#### [Brief]
Each line below that includes the word "handlers" is to be reported.

#### [Raw data]
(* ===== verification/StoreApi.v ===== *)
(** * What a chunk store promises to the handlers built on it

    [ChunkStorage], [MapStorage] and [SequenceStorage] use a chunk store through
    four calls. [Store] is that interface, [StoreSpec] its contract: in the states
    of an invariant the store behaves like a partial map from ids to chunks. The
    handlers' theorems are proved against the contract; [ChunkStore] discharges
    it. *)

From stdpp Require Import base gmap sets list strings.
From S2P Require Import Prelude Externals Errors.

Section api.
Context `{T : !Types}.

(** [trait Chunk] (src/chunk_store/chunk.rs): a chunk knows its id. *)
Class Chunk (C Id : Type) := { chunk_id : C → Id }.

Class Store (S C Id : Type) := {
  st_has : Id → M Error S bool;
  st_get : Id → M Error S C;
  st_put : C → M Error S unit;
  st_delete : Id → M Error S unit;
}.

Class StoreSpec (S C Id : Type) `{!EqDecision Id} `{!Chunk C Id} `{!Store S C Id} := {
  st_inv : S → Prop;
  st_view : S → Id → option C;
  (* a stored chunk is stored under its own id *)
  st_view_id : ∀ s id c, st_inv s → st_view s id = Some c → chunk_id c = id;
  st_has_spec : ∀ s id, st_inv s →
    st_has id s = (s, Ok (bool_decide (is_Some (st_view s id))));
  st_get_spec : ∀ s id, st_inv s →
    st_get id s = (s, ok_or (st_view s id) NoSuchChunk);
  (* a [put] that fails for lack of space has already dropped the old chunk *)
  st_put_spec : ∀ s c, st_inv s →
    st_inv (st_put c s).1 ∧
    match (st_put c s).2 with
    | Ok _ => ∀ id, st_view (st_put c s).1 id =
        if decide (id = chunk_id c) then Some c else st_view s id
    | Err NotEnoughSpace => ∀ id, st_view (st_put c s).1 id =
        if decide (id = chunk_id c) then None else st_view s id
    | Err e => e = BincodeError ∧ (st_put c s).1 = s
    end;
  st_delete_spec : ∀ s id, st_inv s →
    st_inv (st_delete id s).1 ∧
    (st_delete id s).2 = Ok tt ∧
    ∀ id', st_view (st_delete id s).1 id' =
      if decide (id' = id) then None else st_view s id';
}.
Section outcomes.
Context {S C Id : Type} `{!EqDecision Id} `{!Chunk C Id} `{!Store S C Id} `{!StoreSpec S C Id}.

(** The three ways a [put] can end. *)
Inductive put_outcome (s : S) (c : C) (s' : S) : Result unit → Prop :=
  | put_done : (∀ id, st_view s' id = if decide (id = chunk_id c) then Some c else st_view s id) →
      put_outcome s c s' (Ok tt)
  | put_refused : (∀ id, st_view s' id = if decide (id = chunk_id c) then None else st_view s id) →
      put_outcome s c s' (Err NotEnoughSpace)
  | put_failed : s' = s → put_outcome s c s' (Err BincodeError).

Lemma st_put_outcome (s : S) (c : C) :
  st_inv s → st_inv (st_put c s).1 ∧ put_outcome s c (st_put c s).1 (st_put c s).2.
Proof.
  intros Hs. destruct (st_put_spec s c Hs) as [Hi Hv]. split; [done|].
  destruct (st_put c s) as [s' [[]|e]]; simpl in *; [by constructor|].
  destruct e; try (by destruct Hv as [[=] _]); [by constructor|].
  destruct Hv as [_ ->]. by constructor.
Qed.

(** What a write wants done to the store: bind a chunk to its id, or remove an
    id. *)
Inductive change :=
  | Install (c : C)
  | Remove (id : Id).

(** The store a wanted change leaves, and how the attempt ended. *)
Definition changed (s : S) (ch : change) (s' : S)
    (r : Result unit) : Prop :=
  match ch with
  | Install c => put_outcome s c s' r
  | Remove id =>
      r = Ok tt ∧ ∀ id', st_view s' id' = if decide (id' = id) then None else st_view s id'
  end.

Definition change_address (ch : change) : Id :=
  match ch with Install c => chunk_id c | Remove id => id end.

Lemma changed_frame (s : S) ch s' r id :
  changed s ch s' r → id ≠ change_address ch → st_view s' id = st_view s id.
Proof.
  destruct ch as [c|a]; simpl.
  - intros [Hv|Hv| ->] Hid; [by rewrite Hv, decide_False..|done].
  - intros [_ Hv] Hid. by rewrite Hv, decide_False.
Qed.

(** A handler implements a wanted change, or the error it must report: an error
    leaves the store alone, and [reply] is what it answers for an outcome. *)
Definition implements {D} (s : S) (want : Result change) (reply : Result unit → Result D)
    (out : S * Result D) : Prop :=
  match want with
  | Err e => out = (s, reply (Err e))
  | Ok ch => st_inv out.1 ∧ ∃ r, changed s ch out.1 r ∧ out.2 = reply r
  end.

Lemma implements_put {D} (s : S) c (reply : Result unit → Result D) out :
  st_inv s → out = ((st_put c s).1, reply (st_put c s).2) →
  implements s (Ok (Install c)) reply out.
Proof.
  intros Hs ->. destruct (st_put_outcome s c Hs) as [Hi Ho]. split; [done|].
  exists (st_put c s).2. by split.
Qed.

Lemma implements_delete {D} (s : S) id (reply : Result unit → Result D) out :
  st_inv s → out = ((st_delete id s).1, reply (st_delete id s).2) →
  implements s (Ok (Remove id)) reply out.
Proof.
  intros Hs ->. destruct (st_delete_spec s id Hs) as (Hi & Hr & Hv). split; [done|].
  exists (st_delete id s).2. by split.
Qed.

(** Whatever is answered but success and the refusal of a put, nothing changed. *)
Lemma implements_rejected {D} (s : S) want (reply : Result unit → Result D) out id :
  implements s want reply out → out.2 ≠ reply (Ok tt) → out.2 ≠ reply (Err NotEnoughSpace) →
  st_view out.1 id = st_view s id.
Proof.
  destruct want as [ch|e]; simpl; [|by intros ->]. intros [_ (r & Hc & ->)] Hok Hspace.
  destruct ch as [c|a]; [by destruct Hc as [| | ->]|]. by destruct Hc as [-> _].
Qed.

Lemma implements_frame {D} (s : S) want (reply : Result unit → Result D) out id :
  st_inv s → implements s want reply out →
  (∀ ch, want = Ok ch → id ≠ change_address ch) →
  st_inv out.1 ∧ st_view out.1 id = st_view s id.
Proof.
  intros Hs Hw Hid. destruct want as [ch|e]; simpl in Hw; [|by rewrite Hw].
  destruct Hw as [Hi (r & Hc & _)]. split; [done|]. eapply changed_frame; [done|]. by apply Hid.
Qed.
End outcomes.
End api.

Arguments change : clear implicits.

#### [Output for this task]
(** * What a chunk store promises to the handlers built on it
    handlers' theorems are proved against the contract; [ChunkStore] discharges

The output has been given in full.